Task description: From the entries that follow, reproduce exactly and only the lines from the line with "Proof. solve_decision. Defined." to the line with "m_destinationMap : gmap string positive;", endpoints included.

Dataset entries:
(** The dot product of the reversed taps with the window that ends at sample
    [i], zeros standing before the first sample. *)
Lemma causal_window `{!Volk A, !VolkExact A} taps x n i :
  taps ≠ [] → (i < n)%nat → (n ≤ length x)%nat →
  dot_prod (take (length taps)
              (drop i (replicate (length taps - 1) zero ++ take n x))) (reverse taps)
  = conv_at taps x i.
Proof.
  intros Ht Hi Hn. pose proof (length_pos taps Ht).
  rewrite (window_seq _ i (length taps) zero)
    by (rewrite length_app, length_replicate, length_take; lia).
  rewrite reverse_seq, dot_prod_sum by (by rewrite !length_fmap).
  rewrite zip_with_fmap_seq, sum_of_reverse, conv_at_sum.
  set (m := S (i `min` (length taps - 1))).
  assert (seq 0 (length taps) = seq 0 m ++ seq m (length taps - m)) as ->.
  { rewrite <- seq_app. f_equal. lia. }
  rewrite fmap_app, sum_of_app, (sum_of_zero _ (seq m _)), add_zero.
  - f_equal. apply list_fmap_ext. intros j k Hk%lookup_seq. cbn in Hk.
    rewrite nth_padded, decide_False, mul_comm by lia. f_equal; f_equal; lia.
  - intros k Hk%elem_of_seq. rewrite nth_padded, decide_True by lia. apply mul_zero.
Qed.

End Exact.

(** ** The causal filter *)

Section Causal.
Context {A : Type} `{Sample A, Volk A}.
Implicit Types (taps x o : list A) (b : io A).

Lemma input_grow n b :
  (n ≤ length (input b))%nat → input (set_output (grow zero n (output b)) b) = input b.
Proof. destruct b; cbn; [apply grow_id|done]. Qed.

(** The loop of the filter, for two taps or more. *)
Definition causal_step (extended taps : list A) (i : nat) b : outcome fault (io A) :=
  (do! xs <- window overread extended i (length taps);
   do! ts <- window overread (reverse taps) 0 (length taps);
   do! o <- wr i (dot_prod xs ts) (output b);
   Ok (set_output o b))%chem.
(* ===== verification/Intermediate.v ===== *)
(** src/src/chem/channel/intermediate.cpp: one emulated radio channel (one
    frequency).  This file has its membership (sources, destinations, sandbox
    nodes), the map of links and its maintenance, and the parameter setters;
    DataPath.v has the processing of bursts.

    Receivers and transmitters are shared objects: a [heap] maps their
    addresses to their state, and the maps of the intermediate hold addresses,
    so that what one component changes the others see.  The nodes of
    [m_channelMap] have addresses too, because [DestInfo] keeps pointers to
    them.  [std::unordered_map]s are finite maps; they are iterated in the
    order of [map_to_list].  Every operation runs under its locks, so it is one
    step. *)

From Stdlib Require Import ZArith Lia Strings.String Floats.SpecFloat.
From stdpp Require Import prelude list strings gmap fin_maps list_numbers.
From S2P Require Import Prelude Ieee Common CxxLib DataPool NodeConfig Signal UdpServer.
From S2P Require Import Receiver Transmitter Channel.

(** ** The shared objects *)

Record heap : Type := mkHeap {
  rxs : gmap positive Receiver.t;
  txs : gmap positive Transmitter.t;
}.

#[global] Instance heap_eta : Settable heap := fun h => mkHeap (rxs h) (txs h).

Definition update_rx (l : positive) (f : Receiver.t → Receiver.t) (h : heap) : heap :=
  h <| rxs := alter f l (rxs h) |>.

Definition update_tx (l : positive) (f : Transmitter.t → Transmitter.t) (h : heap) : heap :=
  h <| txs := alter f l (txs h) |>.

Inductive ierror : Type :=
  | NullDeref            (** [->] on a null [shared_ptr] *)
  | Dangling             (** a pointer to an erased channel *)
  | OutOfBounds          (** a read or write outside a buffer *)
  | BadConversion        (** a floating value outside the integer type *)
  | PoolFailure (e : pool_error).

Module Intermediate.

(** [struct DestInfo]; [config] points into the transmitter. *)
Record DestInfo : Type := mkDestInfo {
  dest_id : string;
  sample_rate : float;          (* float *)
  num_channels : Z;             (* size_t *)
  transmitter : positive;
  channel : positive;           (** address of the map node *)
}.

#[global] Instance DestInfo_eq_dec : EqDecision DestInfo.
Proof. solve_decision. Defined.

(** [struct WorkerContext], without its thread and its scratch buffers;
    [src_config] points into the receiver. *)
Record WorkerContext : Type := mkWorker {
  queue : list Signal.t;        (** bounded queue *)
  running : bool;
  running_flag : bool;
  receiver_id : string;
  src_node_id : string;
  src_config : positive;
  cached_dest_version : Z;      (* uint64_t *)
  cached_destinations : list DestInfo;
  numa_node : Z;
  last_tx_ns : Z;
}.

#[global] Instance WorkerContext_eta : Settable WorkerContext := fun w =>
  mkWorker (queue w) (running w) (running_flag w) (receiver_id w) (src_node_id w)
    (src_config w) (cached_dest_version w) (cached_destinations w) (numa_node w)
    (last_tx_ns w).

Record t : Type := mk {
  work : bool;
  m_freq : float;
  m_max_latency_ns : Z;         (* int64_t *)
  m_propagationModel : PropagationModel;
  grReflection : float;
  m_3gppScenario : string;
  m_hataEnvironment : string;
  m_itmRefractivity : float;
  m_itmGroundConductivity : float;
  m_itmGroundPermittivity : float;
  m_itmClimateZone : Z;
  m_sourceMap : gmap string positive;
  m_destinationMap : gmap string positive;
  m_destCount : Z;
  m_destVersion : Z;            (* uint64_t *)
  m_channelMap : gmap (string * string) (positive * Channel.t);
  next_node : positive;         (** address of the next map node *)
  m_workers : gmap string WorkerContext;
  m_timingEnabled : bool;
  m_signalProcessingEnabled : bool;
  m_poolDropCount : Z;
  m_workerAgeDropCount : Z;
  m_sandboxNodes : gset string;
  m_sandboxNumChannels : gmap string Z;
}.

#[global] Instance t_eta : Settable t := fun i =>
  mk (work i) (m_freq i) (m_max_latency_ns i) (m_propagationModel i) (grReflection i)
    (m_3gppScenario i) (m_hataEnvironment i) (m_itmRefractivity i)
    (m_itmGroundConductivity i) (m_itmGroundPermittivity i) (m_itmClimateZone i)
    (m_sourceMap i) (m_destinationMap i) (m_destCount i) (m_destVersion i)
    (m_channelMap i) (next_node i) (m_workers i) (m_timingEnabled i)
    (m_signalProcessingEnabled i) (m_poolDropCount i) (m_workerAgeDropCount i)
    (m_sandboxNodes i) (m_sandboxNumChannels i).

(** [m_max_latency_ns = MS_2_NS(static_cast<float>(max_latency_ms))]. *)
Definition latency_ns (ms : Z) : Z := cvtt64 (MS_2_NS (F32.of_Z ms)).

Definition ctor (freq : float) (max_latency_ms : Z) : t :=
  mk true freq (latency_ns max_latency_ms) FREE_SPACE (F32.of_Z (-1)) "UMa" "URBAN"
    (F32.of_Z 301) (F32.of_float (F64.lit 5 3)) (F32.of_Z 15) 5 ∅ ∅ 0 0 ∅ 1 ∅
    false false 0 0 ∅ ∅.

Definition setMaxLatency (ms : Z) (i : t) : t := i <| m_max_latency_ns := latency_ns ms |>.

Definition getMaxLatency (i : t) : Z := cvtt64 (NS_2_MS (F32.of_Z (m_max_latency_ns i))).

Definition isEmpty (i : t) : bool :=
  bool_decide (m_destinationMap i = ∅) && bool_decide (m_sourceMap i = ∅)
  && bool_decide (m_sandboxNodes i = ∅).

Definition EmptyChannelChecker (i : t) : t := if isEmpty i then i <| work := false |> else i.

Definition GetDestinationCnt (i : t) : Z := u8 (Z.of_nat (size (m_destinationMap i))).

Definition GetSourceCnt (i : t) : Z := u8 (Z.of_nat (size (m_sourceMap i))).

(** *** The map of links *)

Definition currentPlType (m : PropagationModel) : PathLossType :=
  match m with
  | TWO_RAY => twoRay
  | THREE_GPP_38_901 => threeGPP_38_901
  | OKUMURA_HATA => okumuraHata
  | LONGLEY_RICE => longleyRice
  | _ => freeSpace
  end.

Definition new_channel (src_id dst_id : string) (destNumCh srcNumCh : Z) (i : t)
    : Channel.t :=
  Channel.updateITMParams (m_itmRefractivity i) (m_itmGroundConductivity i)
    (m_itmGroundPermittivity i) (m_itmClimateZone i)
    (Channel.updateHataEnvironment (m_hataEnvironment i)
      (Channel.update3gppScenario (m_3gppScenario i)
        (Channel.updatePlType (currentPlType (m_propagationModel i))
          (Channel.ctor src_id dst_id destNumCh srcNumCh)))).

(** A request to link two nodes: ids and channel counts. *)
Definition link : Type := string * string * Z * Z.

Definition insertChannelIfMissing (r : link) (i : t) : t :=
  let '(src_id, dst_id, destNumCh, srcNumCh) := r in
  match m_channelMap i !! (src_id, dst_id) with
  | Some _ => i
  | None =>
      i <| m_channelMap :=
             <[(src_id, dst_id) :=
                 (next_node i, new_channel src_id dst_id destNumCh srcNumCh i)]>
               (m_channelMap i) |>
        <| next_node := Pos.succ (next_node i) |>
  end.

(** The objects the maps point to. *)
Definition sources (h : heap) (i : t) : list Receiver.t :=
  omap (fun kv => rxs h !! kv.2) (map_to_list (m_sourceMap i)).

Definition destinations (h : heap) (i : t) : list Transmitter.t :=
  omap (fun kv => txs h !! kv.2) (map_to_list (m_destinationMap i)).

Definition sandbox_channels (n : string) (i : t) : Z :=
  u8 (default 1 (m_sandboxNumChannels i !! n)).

Result of the task:
Proof. solve_decision. Defined.

(** [struct WorkerContext], without its thread and its scratch buffers;
    [src_config] points into the receiver. *)
Record WorkerContext : Type := mkWorker {
  queue : list Signal.t;        (** bounded queue *)
  running : bool;
  running_flag : bool;
  receiver_id : string;
  src_node_id : string;
  src_config : positive;
  cached_dest_version : Z;      (* uint64_t *)
  cached_destinations : list DestInfo;
  numa_node : Z;
  last_tx_ns : Z;
}.

#[global] Instance WorkerContext_eta : Settable WorkerContext := fun w =>
  mkWorker (queue w) (running w) (running_flag w) (receiver_id w) (src_node_id w)
    (src_config w) (cached_dest_version w) (cached_destinations w) (numa_node w)
    (last_tx_ns w).

Record t : Type := mk {
  work : bool;
  m_freq : float;
  m_max_latency_ns : Z;         (* int64_t *)
  m_propagationModel : PropagationModel;
  grReflection : float;
  m_3gppScenario : string;
  m_hataEnvironment : string;
  m_itmRefractivity : float;
  m_itmGroundConductivity : float;
  m_itmGroundPermittivity : float;
  m_itmClimateZone : Z;
  m_sourceMap : gmap string positive;
  m_destinationMap : gmap string positive;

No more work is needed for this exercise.